Perché questi dubbi?
Niente dubbi: oggi bene, poi vedremo. Conosco le resistenze all’idea che l’Unione europea possa imporre delle quote di accoglienza ai singoli Paesi. Ma ora parte il negoziato, ora comincia la partita vera.
Come giudica le timidezze di Francia e Spagna?
Non giudico, discuto con loro. E penso che un no di Francia e Spagna sarebbe francamente sorprendente. Sono due grandi democrazie con tradizioni di apertura e di diritti: come possono pensare di bloccare una scelta di condivisione europea solo perché questa comporta di accogliere seimila e quattromila migranti?
Un no dei 28 sarebbe un colpo duro per l’Italia?

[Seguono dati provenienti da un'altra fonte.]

(* ===== verification/Params.v ===== *)
(** * Params: constants and address arithmetic

    kernel/param.h, memlayout.h, fs.h, fcntl.h, stat.h, vm.h, syscall.h and the
    page-table macros of riscv.h. *)

From S2P Require Import Prelude.

(** ** kernel/param.h *)
Definition NPROC : nat := 64.
Definition NCPU : Z := 8.
Definition NOFILE : nat := 16.
Definition NFILE : nat := 100.
Definition NINODE : nat := 50.
Definition NDEV : Z := 10.
Definition ROOTDEV : Z := 1.
Definition MAXARG : nat := 32.
Definition MAXOPBLOCKS : Z := 10.
Definition LOGBLOCKS : Z := MAXOPBLOCKS * 3.
Definition NBUF : nat := 30.
Definition FSSIZE : Z := 2000.
Definition MAXPATH : Z := 128.
Definition USERSTACK : Z := 1.

(** ** kernel/riscv.h: pages, page-table entries, virtual addresses *)
Definition PGSIZE : Z := 4096.
Definition PGSHIFT : Z := 12.

(** [(sz + PGSIZE - 1) & ~(PGSIZE - 1)] on uint64. *)
Definition PGROUNDUP (sz : Z) : Z := Z.land (u64 (sz + PGSIZE - 1)) (u64 (Z.lnot (PGSIZE - 1))).
Definition PGROUNDDOWN (a : Z) : Z := Z.land a (u64 (Z.lnot (PGSIZE - 1))).

Definition PTE_V : Z := Z.shiftl 1 0.
Definition PTE_R : Z := Z.shiftl 1 1.
Definition PTE_W : Z := Z.shiftl 1 2.
Definition PTE_X : Z := Z.shiftl 1 3.
Definition PTE_U : Z := Z.shiftl 1 4.

Definition PA2PTE (pa : Z) : Z := u64 (Z.shiftl (Z.shiftr pa 12) 10).
Definition PTE2PA (pte : Z) : Z := u64 (Z.shiftl (Z.shiftr pte 10) 12).
Definition PTE_FLAGS (pte : Z) : Z := Z.land pte 0x3FF.

Definition PXMASK : Z := 0x1FF.
Definition PXSHIFT (level : Z) : Z := PGSHIFT + 9 * level.
Definition PX (level va : Z) : Z := Z.land (Z.shiftr va (PXSHIFT level)) PXMASK.

Definition MAXVA : Z := Z.shiftl 1 (9 + 9 + 9 + 12 - 1).

Definition SATP_SV39 : Z := Z.shiftl 8 60.
Definition MAKE_SATP (pagetable : Z) : Z := Z.lor SATP_SV39 (Z.shiftr pagetable 12).

Definition SSTATUS_SPP : Z := Z.shiftl 1 8.
Definition SSTATUS_SPIE : Z := Z.shiftl 1 5.
Definition SSTATUS_SIE : Z := Z.shiftl 1 1.

(** ** kernel/memlayout.h *)
Definition UART0 : Z := 0x10000000.
Definition UART0_IRQ : Z := 10.
Definition VIRTIO0 : Z := 0x10001000.
Definition VIRTIO0_IRQ : Z := 1.
Definition PLIC : Z := 0x0c000000.
Definition KERNBASE : Z := 0x80000000.
Definition PHYSTOP : Z := KERNBASE + 128 * 1024 * 1024.
Definition TRAMPOLINE : Z := MAXVA - PGSIZE.
Definition KSTACK (p : Z) : Z := TRAMPOLINE - (p + 1) * 2 * PGSIZE.
Definition TRAPFRAME : Z := TRAMPOLINE - PGSIZE.

(** ** kernel/fs.h *)
Definition ROOTINO : Z := 1.
Definition BSIZE : Z := 1024.
Definition FSMAGIC : Z := 0x10203040.
Definition NDIRECT : Z := 12.
Definition NINDIRECT : Z := BSIZE / 4.
Definition MAXFILE : Z := NDIRECT + NINDIRECT.
(** [sizeof(struct dinode)]: four shorts, a uint and [NDIRECT + 1] uints. *)
Definition DINODE_SIZE : Z := 64.
Definition IPB : Z := BSIZE / DINODE_SIZE.
Definition BPB : Z := BSIZE * 8.
Definition DIRSIZ : Z := 14.
(** [sizeof(struct dirent)]: a ushort and [DIRSIZ] chars. *)
Definition DIRENT_SIZE : Z := 16.

(** ** kernel/stat.h, kernel/fcntl.h, kernel/vm.h *)
Definition T_DIR : Z := 1.
Definition T_FILE : Z := 2.
Definition T_DEVICE : Z := 3.
Definition O_RDONLY : Z := 0x000.
Definition O_WRONLY : Z := 0x001.
Definition O_RDWR : Z := 0x002.
Definition O_CREATE : Z := 0x200.
Definition O_TRUNC : Z := 0x400.
Definition SBRK_EAGER : Z := 1.
Definition SBRK_LAZY : Z := 2.
Definition CONSOLE : Z := 1.

(** ** kernel/syscall.h *)
Definition SYS_fork : Z := 1.
Definition SYS_exit : Z := 2.
Definition SYS_wait : Z := 3.
Definition SYS_pipe : Z := 4.
Definition SYS_read : Z := 5.
Definition SYS_kill : Z := 6.
Definition SYS_exec : Z := 7.
Definition SYS_fstat : Z := 8.
Definition SYS_chdir : Z := 9.
Definition SYS_dup : Z := 10.
Definition SYS_getpid : Z := 11.
Definition SYS_sbrk : Z := 12.
Definition SYS_pause : Z := 13.
Definition SYS_uptime : Z := 14.
Definition SYS_open : Z := 15.
Definition SYS_write : Z := 16.
Definition SYS_mknod : Z := 17.
Definition SYS_unlink : Z := 18.
Definition SYS_link : Z := 19.
Definition SYS_mkdir : Z := 20.
Definition SYS_close : Z := 21.
Definition SYS_sync : Z := 22.
Definition SYS_trace : Z := 23.
Definition SYS_race_inc : Z := 24.
Definition SYS_race_get : Z := 25.
Definition SYS_race_reset : Z := 26.

(** ** Offsets of [struct trapframe] (kernel/proc.h), as its comments give them *)
Definition TF_kernel_satp : Z := 0.
Definition TF_kernel_sp : Z := 8.
Definition TF_kernel_trap : Z := 16.
Definition TF_epc : Z := 24.
Definition TF_kernel_hartid : Z := 32.
Definition TF_sp : Z := 48.
Definition TF_a0 : Z := 112.
Definition TF_a1 : Z := 120.
Definition TF_a2 : Z := 128.
Definition TF_a3 : Z := 136.
Definition TF_a4 : Z := 144.
Definition TF_a5 : Z := 152.
Definition TF_a7 : Z := 168.
Definition TF_SIZE : nat := 288.

(** ** Symbols the linker and the assembler define

    Their values come from the build (kernel.ld, trampoline.S), so they are
    parameters of the model.  The kernel's memory starts at KERNBASE, ends
    at [sym_end], and the trampoline code is one page-aligned page of it. *)
Class Symbols := {
  sym_end : Z;
  sym_etext : Z;
  sym_trampoline : Z;
  sym_uservec : Z;
  sym_userret : Z;
  sym_usertrap : Z;
  sym_kernelvec : Z;
  sym_forkret : Z;
  sym_end_range : KERNBASE < sym_end <= PHYSTOP;
  sym_trampoline_aligned : sym_trampoline mod PGSIZE = 0;
  sym_trampoline_range : KERNBASE <= sym_trampoline /\ sym_trampoline + PGSIZE <= sym_end
}.

(** The values of kernel/kernel.sym, for running the model. *)
Definition built_kernel : Symbols.
Proof.
  refine {| sym_end := 0x80020f88; sym_etext := 0x80007000;
            sym_trampoline := 0x80006000; sym_uservec := 0x80006000;
            sym_userret := 0x8000609c; sym_usertrap := 0x80002546;
            sym_kernelvec := 0x80005450; sym_forkret := 0x80001910 |};
    unfold KERNBASE, PHYSTOP, PGSIZE; first [lia | done].
Defined.

Arguments PGSIZE : simpl never.
Arguments PGROUNDUP : simpl never.
Arguments PGROUNDDOWN : simpl never.
Arguments SSTATUS_SIE : simpl never.
Arguments MAXVA : simpl never.
Arguments PHYSTOP : simpl never.
Arguments KERNBASE : simpl never.
Arguments TRAMPOLINE : simpl never.
Arguments TRAPFRAME : simpl never.
Arguments KSTACK : simpl never.
Arguments PA2PTE : simpl never.
Arguments PTE2PA : simpl never.
Arguments PX : simpl never.
Arguments NPROC : simpl never.
Arguments NOFILE : simpl never.
Arguments NFILE : simpl never.
Arguments NINODE : simpl never.

(** ** Rounding to pages *)
Lemma land_pgmask a : 0 <= a < 2 ^ 64 -> Z.land a (u64 (Z.lnot (PGSIZE - 1))) = a - a mod PGSIZE.
Proof.
  intros Ha.
  assert (a - a mod PGSIZE = Z.ldiff a (Z.ones 12)) as ->.
  { rewrite Z.ldiff_ones_r by lia. rewrite Z.shiftr_div_pow2, Z.shiftl_mul_pow2 by lia.
    unfold PGSIZE. change (2 ^ 12) with 4096. pose proof (Z.div_mod a 4096). lia. }
  unfold u64, wrap_u. change (PGSIZE - 1) with (Z.ones 12).
  rewrite <- Z.land_ones by lia.
  rewrite (Z.land_comm (Z.lnot _)), Z.land_assoc, Z.land_ones by lia.
  rewrite Z.mod_small by lia. symmetry. apply Z.ldiff_land.
Qed.

Lemma PGROUNDDOWN_eq a : 0 <= a < 2 ^ 64 -> PGROUNDDOWN a = a - a mod PGSIZE.
Proof. apply land_pgmask. Qed.

Lemma PGROUNDUP_eq a :
  0 <= a <= 2 ^ 64 - PGSIZE -> PGROUNDUP a = (a + PGSIZE - 1) - (a + PGSIZE - 1) mod PGSIZE.
Proof.
  intros Ha. unfold PGROUNDUP. unfold PGSIZE in *.
  rewrite u64_small by lia. apply land_pgmask. unfold PGSIZE. lia.
Qed.

Lemma PGROUNDUP_ge a : 0 <= a <= 2 ^ 64 - PGSIZE -> a <= PGROUNDUP a < a + PGSIZE.
Proof.
  intros. rewrite PGROUNDUP_eq by done. unfold PGSIZE in *.
  pose proof (Z.mod_pos_bound (a + 4096 - 1) 4096). lia.
Qed.

Lemma PGROUNDUP_aligned a : 0 <= a <= 2 ^ 64 - PGSIZE -> PGROUNDUP a mod PGSIZE = 0.
Proof.
  intros. rewrite PGROUNDUP_eq by done. unfold PGSIZE.
  rewrite Zminus_mod_idemp_r, Z.sub_diag. done.
Qed.

Lemma PGROUNDUP_aligned_id a :
  0 <= a <= 2 ^ 64 - PGSIZE -> a mod PGSIZE = 0 -> PGROUNDUP a = a.
Proof.
  intros Ha Hm. rewrite PGROUNDUP_eq by done. unfold PGSIZE in *.
  replace (a + 4096 - 1) with (4095 + a) by lia.
  rewrite Zplus_mod, Hm. change ((4095 mod 4096 + 0) mod 4096) with 4095. lia.
Qed.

Per l’Italia non è la frontiera del Piave: questa decisione è più importante per l’Europa che per noi. Sarò chiaro: la proposta della Commissione e un sì dei 28 non risolve il problema immigrazione, ma certo è un antidoto per la crisi di coscienza dell’Unione.
Ministro si spieghi.
L’Unione prima di aiutare l’Italia, aiuta se stessa a essere Europa. Dire sì alla condivisione delle quote, significa passare, in questo campo, da una stagione dominata dagli egoismi e dalla dittatura dei regolamenti a un’altra stagione dove si reagisce insieme alle sfide politiche.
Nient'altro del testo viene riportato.